“Sii il cambiamento che vuoi vedere nel mondo”.
Una frase del Mahatma Gandhi, tra le più note e più estrapolate, ma anche tra le meno attuate nella realtà.
In un’epoca dominata dai social, dalla realtà virtuale, dall’intelligenza artificiale e dal metaverso, questioni fondamentali per l’umanità rimangono ancora senza risposte e soluzioni.
Guerre, violenze e odio sono all’ordine del giorno nei notiziari.
Per utilizzare un’immagine tipica dell’Induismo, possiamo dire che l’umanità è immersa nel Kali Yuga, espressione che indica proprio un’era oscura. Gli “yuga” sono, per l’Induismo, le ere in cui viene suddivisa l’evoluzione della storia umana e del pianeta.
Nel Kali Yuga il grado di onestà è a un livello molto basso, mentre le conoscenze antiche vengono sempre più dimenticate. Dominano il male, le ingiustizie, la rabbia, la paura, la disperazione.
Se però osserviamo e analizziamo tutte le distorsioni di questo mondo, rischiamo di sprofondare nello sconforto e in un senso di impotenza.

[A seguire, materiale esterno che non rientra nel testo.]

Lemma heap_above_swap j l :
  (j < length l)%nat -> j <> 0%nat -> heap_above j l -> less_at less l j ((j - 1) / 2) = true ->
  heap_above ((j - 1) / 2) (swap ((j - 1) / 2) j l).
Proof.
  intros Hj Hne [H1 H2] Hless. set (i := ((j - 1) / 2)%nat) in *.
  assert (i < j)%nat as Hij by (unfold i; apply Nat.Div0.div_lt_upper_bound; lia).
  assert (child i j) as Hc by (by apply child_parent).
  assert (forall k, swap i j l !! k = if decide (k = i) then l !! j else if decide (k = j) then l !! i else l !! k) as Hs
    by (intros k; apply lookup_swap; lia).
  assert (forall p c, child p c -> (p < c)%nat) as Hlt by (unfold child; lia).
  assert (ordered l j i) as Hji.
  { unfold ordered, less_at in *. destruct (l !! j), (l !! i); try done. by apply less_asym. }
  split; rewrite length_swap.
  - intros p c Hpc Hci Hcl. pose proof (Hlt _ _ Hpc). unfold ordered, less_at. rewrite !Hs.
    destruct (decide (c = j)) as [->|Hcj].
    + apply child_parent in Hpc as [_ ->]. fold i. rewrite (decide_False (P := j = i)) by lia.
      rewrite !decide_True by done. exact Hji.
    + rewrite (decide_False (P := c = i)) by done. destruct (decide (p = i)) as [->|Hpi].
      * apply (ordered_trans _ _ i); [lia|done|]. by apply (H1 i c).
      * destruct (decide (p = j)) as [->|Hpj]; [by apply (H2 i c)|by apply (H1 p c)].
  - intros q c Hq Hic Hcl. pose proof (Hlt _ _ Hq). pose proof (Hlt _ _ Hic). unfold ordered, less_at. rewrite !Hs.
    rewrite (decide_False (P := q = i)), (decide_False (P := q = j)), (decide_False (P := c = i)) by lia.
    destruct (decide (c = j)) as [->|Hcj]; [apply (H1 q i); [done|lia|lia]|].
    apply (ordered_trans _ _ i); [lia|apply (H1 q i); [done|lia|lia]|by apply (H1 i c)].
Qed.

Lemma up_heap fuel : forall j l,
  (j < fuel)%nat -> (j < length l)%nat -> heap_above j l -> heap_from 0 (length l) (up less fuel l j).
Proof.
  induction fuel as [|fuel IH]; intros j l Hf Hj H; [lia|]. cbn [up]. cbv zeta.
  destruct (Nat.eqb_spec ((j - 1) / 2) j) as [E|E]; cbn [orb].
  - assert (j = 0%nat) as -> by (destruct j as [|j]; [done|]; pose proof (Nat.Div0.div_lt_upper_bound (S j - 1) 2 (S j)); lia).
    intros p c _ Hpc Hc. apply (proj1 H); [done|unfold child in Hpc; lia|done].
  - assert (j <> 0%nat) as Hne by (by intros ->).
    destruct (less_at less l j ((j - 1) / 2)) eqn:El; cbn [negb].
    + rewrite <- (length_swap ((j - 1) / 2) j l). apply IH; [|rewrite length_swap|by apply heap_above_swap].
      all: pose proof (Nat.Div0.div_lt_upper_bound (j - 1) 2 j ltac:(lia)); lia.
    + intros p c _ Hpc Hc. destruct (decide (c = j)) as [->|Hcj]; [|by apply (proj1 H)].
      apply child_parent in Hpc as [_ ->]. exact El.
Qed.

(** [Push] makes a heap of a heap and an element. *)
Lemma heap_Push_heap l x : heap_from 0 (length l) l -> heap_from 0 (length (heap_Push less l x)) (heap_Push less l x).
Proof.
  intros H. unfold heap_Push. replace (length (up _ _ _ _)) with (length (l ++ [x])) by (by rewrite up_Permutation).
  apply up_heap; [lia|rewrite length_app; cbn; lia|]. split.
  - intros p c Hpc Hne. rewrite length_app. cbn. intros Hc. unfold ordered, less_at.
    rewrite !lookup_app_l by (unfold child in Hpc; lia). apply (H p c); [lia|done|lia].
  - intros q c _ Hjc. rewrite length_app. cbn. unfold child in Hjc. lia.
Qed.

End HeapOrder.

Se invece abbracciamo e facciamo nostra la frase di Gandhi ““Sii il cambiamento che vuoi vedere nel mondo”, allora, tutto assume una prospettiva diversa.
Capiamo che non occorre aspettare qualcosa o qualcuno per compiere piccoli passi che – sommati a quelli di altre persone – possono tracciare il sentiero del vero cambiamento.
Per cambiare un mondo in cui emergono ancora guerre, odio, soprusi, occorre partire da ognuno di noi.
Bisogna comprendere l’origine della nostra e dell’altrui collera.
Viviamo in una società del benessere, ma dominata da un eccessivo materialismo.
Abbiamo tutto – smartphone, auto veloci, cibo, vestiti, un riparo dove dormire e molto di più – eppure l’insoddisfazione appare cronica.
Non siamo contenti, cioè non ci accontentiamo di ciò che siamo e abbiamo.
Materialismo non fa rima né con felicità, né con serenità.
Per essere felici non serve correre e vivere con un ritmo frenetico per guadagnare e possedere sempre più oggetti.